Wednesday, April 06, 2011

Non-Fiction: WikiLeaks: Inside Julian Assange’s War on Secrecy by David Leigh and Luke Harding

In the autumn of 2010, a media event occurred that, over the fullness of time, will likely alter the course of history when an avalanche of previously secret diplomatic documents were released on an unsuspecting public. Unsuspecting and unprepared, really. We weren’t, as a culture, ready for WikiLeaks. And some of us still aren’t quite sure what hit us (though most of us have some sort of opinion).

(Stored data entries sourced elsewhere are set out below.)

Lemma bcast_index_in_range (s idx : list nat) :
  in_range s idx -> bcast_index s idx = idx.
Proof.
  intros H. unfold bcast_index.
  assert (Hlen : length idx = length s) by (eapply Forall2_length; exact H).
  rewrite Hlen, Nat.sub_diag. cbn [skipn].
  apply bcast_dims_in_range, H.
Qed.

(** Adding a tensor of the same shape. *)
Lemma iadd_same_shape (x y : Tensor R) :
  shape y = shape x ->
  exists z, iadd x y = Ok z /\ shape z = shape x
    /\ forall idx, in_range (shape x) idx ->
         data z idx = (data x idx + data y idx)%R.
Proof.
  intros Hs. unfold iadd. rewrite Hs, broadcastable_refl.
  eexists; split; [reflexivity|]. split; [reflexivity|].
  intros idx Hidx. cbn [data]. rewrite bcast_index_in_range by exact Hidx.
  reflexivity.
Qed.

(** ** The library layers *)

Lemma Linear_forward_ok (l : Linear.t) (x : Tensor R) (lead : list nat) :
  shape x = lead ++ [Linear.in_features l] ->
  Linear.forward l x =
  Ok (mkTensor (lead ++ [Linear.out_features l])
        (fun idx =>
           (rsum (Linear.in_features l)
              (fun i => data x (removelast idx ++ [i])
                        * data (Linear.weight l) [List.last idx 0%nat; i])
            + data (Linear.bias l) [List.last idx 0%nat])%R)).
Proof.
  intros Hs. unfold Linear.forward.
  rewrite Hs, rev_app_distr. cbn [rev app].
  rewrite Nat.eqb_refl, rev_involutive. reflexivity.
Qed.

Lemma Linear_forward_shape (l : Linear.t) (x : Tensor R) (lead : list nat) :
  shape x = lead ++ [Linear.in_features l] ->
  exists y, Linear.forward l x = Ok y
    /\ shape y = lead ++ [Linear.out_features l].
Proof.
  intros Hs. rewrite (Linear_forward_ok l x lead Hs).
  eexists; split; reflexivity.
Qed.

Lemma LayerNorm_forward_shape (l : LayerNorm.t) (x : Tensor R) (lead : list nat) :
  shape x = lead ++ [LayerNorm.normalized_shape l] ->
  exists y, LayerNorm.forward l x = Ok y /\ shape y = shape x.
Proof.
  intros Hs. unfold LayerNorm.forward.
  rewrite Hs, rev_app_distr. cbn [rev app].
  rewrite Nat.eqb_refl. eexists; split; reflexivity.
Qed.

Lemma Dropout_init_ok (p : Q) :
  Dropout.valid_rate p = true -> Dropout.init p = Ok (Dropout.mk p).
Proof. intros H. unfold Dropout.init. rewrite H. reflexivity. Qed.

Lemma Dropout_init_inv (p : Q) (d : Dropout.t) :
  Dropout.init p = Ok d -> d = Dropout.mk p.
Proof.
  unfold Dropout.init. destruct (Dropout.valid_rate p); [|discriminate].
  intros H. injection H as H. symmetry. exact H.
Qed.

(** A dropout layer keeps the shape, whatever its rate and its mask. *)
Lemma Dropout_forward_shape (d : Dropout.t) (keep : list nat -> bool)
    (x : Tensor R) :
  exists y, Dropout.forward d keep x = Ok y /\ shape y = shape x.
Proof.
  unfold Dropout.forward.
  destruct (Qeq_bool (Dropout.p d) 0); [exists x; split; reflexivity|].
  destruct (Qeq_bool (Dropout.p d) 1); eexists; split; reflexivity.
Qed.

(** With the rate 0 it returns its input. *)
Lemma Dropout_forward_zero (d : Dropout.t) (keep : list nat -> bool)
    (x : Tensor R) :
  Qeq_bool (Dropout.p d) 0 = true -> Dropout.forward d keep x = Ok x.
Proof. intros H. unfold Dropout.forward. rewrite H. reflexivity. Qed.

(** ** Multi-head attention *)

Lemma MultiHeadAttention_init_inv theta E h p m :
  MultiHeadAttention.init theta E h p = Ok m ->
  MultiHeadAttention.emb_size m = E
  /\ MultiHeadAttention.num_heads m = h
  /\ MultiHeadAttention.qkv m = Linear.init theta E (E * 3)
  /\ MultiHeadAttention.projection m = Linear.init (shift 2 theta) E E.
Proof.
  unfold MultiHeadAttention.init. destruct (Dropout.init p); cbn [bind];
    [|discriminate].
  intros Hm. injection Hm as Hm. subst m. repeat split.
Qed.

Lemma MultiHeadAttention_init_drop theta E h p m :
  MultiHeadAttention.init theta E h p = Ok m ->
  MultiHeadAttention.att_drop m = Dropout.mk p.
Proof.
  unfold MultiHeadAttention.init.
  destruct (Dropout.init p) as [d|] eqn:Hd; cbn [bind]; [|discriminate].
  intros Hm. injection Hm as Hm. subst m. cbn [MultiHeadAttention.att_drop].
  apply Dropout_init_inv, Hd.
Qed.

Lemma heads_divide (E h : nat) :
  0 < h -> E mod h = 0 ->
  (h * 3 =? 0) = false /\ ((E * 3) mod (h * 3) =? 0) = true
  /\ E * 3 / (h * 3) = E / h /\ h * (E / h) = E.
Proof.
  intros Hh Hd. split; [apply Nat.eqb_neq; lia|]. split; [|split].
  - apply Nat.eqb_eq. rewrite Nat.Div0.mul_mod_distr_r, Hd. reflexivity.
  - apply Nat.Div0.div_mul_cancel_r. lia.
  - symmetry. apply Nat.Div0.div_exact. exact Hd.
Qed.

(** The scores are the dot products of the queries and the keys of a head,
    as the head split of the linear layer [qkv] gives them: nothing scales
    them. *)
Lemma MultiHeadAttention_scores_ok theta E h p m x B N :
  MultiHeadAttention.init theta E h p = Ok m ->
  0 < h -> E mod h = 0 ->
  shape x = [B; N; E] ->
  exists y qkv energy values,
    Linear.forward (MultiHeadAttention.qkv m) x = Ok y
    /\ rearrange_qkv y h = Ok qkv
    /\ MultiHeadAttention.scores m x = Ok (energy, values)
    /\ values = select 2 qkv
    /\ (forall r b hi n d,
          data qkv [r; b; hi; n; d] = data y [b; n; (hi * (E / h) + d) * 3 + r])
    /\ (forall b hi q k,
          data energy [b; hi; q; k]
          = rsum (E / h)
              (fun d => (data qkv [0%nat; b; hi; q; d] * data qkv [1%nat; b; hi; k; d])%R))
    /\ shape energy = [B; h; N; N]
    /\ shape values = [B; h; N; E / h].
Proof.
  intros Hm Hh Hd Hx.
  destruct (MultiHeadAttention_init_inv _ _ _ _ _ Hm) as (He & Hn & Hq & Hp).
  destruct (heads_divide E h Hh Hd) as (H0 & Hmod & Hdiv & _).
  destruct (Linear_forward_shape (MultiHeadAttention.qkv m) x [B; N])
    as (y & Hy & Hsy); [rewrite Hq; exact Hx|].
  rewrite Hq in Hsy. cbn [Linear.init Linear.out_features app] in Hsy.
  assert (Hr : rearrange_qkv y h
               = Ok (mkTensor [3; B; h; N; E / h]
                       (fun idx =>
                          match idx with
                          | [r; bi; hi; ni; di] =>
                              data y [bi; ni; (hi * (E / h) + di) * 3 + r]
                          | _ => 0%R
                          end))).
  { unfold rearrange_qkv. rewrite Hsy, H0, Hmod, Hdiv. reflexivity. }
  eexists y, _, _, _. split; [exact Hy|]. split; [exact Hr|].
  split.
  { unfold MultiHeadAttention.scores. rewrite Hy, Hn. cbn [bind].
    rewrite Hr. cbn [bind]. unfold einsum_bhqd_bhkd, select. cbn [shape tl].
    rewrite !Nat.eqb_refl. cbn [andb bind]. reflexivity. }
  split; [reflexivity|].
  split; [intros; reflexivity|]. split; [intros; reflexivity|].
  split; reflexivity.
Qed.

WikiLeaks: Inside Julian Assange’s War on Secrecy (PublicAffairs) changes that lack of understanding. Written by a brace of Guardian reporters, in the UK, the book is in fact published by the Guardian newspaper. These things contribute to making WikiLeaks the definitive book to the WikiLeaks matter, because, as the book shows, the Guardian’s team was so far inside the matter, they were pretty much a part of it to the point where Julian Assange for a while hid out at co-author David Leigh’s house. Even so, their assessments seem, at most times, quite even-handed.
The media and public were torn between those who saw Assanage as a new kind of cyber-messiah and those who regarded him as a James Bond villain. Each extremity projected on to him superhuman powers of good or evil.
If the WikiLeaks storm took you with surprise and left you with unanswered questions, WikiLeaks: Inside Julian Assange’s War on Secrecy will come close to answering them. At the same time, it delivers a riveting portrait of the culture and personalities that made the WikiLeaks matter not only possible, but perhaps inevitable. ◊

Aaron Blanton is a contributing editor to January Magazine. He’s currently working on a book based on his experiences as an American living abroad.